▸ DATA TO EXAMINE
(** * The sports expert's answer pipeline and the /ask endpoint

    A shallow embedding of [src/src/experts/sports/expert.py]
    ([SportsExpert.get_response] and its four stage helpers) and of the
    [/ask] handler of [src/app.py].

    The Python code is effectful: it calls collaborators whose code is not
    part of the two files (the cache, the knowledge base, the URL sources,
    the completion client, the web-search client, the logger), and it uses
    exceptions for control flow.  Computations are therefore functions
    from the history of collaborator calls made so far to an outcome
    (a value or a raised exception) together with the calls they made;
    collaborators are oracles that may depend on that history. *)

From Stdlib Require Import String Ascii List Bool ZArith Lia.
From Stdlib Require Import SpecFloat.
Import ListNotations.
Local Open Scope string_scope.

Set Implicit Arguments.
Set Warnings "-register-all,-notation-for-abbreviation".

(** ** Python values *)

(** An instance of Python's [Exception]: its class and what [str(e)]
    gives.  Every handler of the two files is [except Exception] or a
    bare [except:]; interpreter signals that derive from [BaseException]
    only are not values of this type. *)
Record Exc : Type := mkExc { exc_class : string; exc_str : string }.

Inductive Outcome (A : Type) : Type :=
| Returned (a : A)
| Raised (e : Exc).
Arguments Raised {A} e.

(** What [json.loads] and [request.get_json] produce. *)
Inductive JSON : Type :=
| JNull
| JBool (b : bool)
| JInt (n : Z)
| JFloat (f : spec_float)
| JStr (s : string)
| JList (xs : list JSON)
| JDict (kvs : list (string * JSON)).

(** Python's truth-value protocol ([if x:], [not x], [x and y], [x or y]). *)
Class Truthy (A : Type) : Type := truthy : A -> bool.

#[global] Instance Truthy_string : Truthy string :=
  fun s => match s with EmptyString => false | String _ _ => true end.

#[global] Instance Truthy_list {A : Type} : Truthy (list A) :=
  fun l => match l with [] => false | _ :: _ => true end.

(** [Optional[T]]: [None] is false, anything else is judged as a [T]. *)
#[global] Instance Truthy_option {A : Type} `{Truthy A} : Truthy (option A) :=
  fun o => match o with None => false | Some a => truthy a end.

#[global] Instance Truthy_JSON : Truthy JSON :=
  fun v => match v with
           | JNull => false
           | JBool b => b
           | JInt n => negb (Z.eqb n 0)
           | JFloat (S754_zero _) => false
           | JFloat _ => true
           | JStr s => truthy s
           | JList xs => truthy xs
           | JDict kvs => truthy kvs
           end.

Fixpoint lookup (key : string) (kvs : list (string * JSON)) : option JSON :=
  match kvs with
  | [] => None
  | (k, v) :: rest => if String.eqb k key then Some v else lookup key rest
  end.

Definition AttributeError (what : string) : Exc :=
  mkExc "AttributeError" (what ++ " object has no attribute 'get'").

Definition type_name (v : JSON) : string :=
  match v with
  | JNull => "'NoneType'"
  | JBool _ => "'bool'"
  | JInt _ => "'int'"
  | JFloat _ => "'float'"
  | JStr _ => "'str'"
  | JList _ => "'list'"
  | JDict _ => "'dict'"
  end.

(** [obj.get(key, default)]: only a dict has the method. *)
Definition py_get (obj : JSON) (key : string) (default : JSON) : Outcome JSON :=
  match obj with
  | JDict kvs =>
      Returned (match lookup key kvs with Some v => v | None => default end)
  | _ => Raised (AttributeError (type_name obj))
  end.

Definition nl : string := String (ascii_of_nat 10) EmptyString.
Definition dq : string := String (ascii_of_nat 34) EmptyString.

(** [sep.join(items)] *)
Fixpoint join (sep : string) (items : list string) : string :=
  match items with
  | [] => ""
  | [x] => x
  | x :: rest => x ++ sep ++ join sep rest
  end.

▸ TASK DETAILS
Nothing may be left out: return each entry exactly as it reads.

▸ WRITTEN RESPONSE
(** * The sports expert's answer pipeline and the /ask endpoint

    A shallow embedding of [src/src/experts/sports/expert.py]
    ([SportsExpert.get_response] and its four stage helpers) and of the
    [/ask] handler of [src/app.py].

    The Python code is effectful: it calls collaborators whose code is not
    part of the two files (the cache, the knowledge base, the URL sources,
    the completion client, the web-search client, the logger), and it uses
    exceptions for control flow.  Computations are therefore functions
    from the history of collaborator calls made so far to an outcome
    (a value or a raised exception) together with the calls they made;
    collaborators are oracles that may depend on that history. *)

From Stdlib Require Import String Ascii List Bool ZArith Lia.
From Stdlib Require Import SpecFloat.
Import ListNotations.
Local Open Scope string_scope.

Set Implicit Arguments.
Set Warnings "-register-all,-notation-for-abbreviation".

(** ** Python values *)

(** An instance of Python's [Exception]: its class and what [str(e)]
    gives.  Every handler of the two files is [except Exception] or a
    bare [except:]; interpreter signals that derive from [BaseException]
    only are not values of this type. *)
Record Exc : Type := mkExc { exc_class : string; exc_str : string }.

Inductive Outcome (A : Type) : Type :=
| Returned (a : A)
| Raised (e : Exc).
Arguments Raised {A} e.

(** What [json.loads] and [request.get_json] produce. *)
Inductive JSON : Type :=
| JNull
| JBool (b : bool)
| JInt (n : Z)
| JFloat (f : spec_float)
| JStr (s : string)
| JList (xs : list JSON)
| JDict (kvs : list (string * JSON)).

(** Python's truth-value protocol ([if x:], [not x], [x and y], [x or y]). *)
Class Truthy (A : Type) : Type := truthy : A -> bool.

#[global] Instance Truthy_string : Truthy string :=
  fun s => match s with EmptyString => false | String _ _ => true end.

#[global] Instance Truthy_list {A : Type} : Truthy (list A) :=
  fun l => match l with [] => false | _ :: _ => true end.

(** [Optional[T]]: [None] is false, anything else is judged as a [T]. *)
#[global] Instance Truthy_option {A : Type} `{Truthy A} : Truthy (option A) :=
  fun o => match o with None => false | Some a => truthy a end.

#[global] Instance Truthy_JSON : Truthy JSON :=
  fun v => match v with
           | JNull => false
           | JBool b => b
           | JInt n => negb (Z.eqb n 0)
           | JFloat (S754_zero _) => false
           | JFloat _ => true
           | JStr s => truthy s
           | JList xs => truthy xs
           | JDict kvs => truthy kvs
           end.

Fixpoint lookup (key : string) (kvs : list (string * JSON)) : option JSON :=
  match kvs with
  | [] => None
  | (k, v) :: rest => if String.eqb k key then Some v else lookup key rest
  end.

Definition AttributeError (what : string) : Exc :=
  mkExc "AttributeError" (what ++ " object has no attribute 'get'").

Definition type_name (v : JSON) : string :=
  match v with
  | JNull => "'NoneType'"
  | JBool _ => "'bool'"
  | JInt _ => "'int'"
  | JFloat _ => "'float'"
  | JStr _ => "'str'"
  | JList _ => "'list'"
  | JDict _ => "'dict'"
  end.

(** [obj.get(key, default)]: only a dict has the method. *)
Definition py_get (obj : JSON) (key : string) (default : JSON) : Outcome JSON :=
  match obj with
  | JDict kvs =>
      Returned (match lookup key kvs with Some v => v | None => default end)
  | _ => Raised (AttributeError (type_name obj))
  end.

Definition nl : string := String (ascii_of_nat 10) EmptyString.
Definition dq : string := String (ascii_of_nat 34) EmptyString.

(** [sep.join(items)] *)
Fixpoint join (sep : string) (items : list string) : string :=
  match items with
  | [] => ""
  | [x] => x
  | x :: rest => x ++ sep ++ join sep rest
  end.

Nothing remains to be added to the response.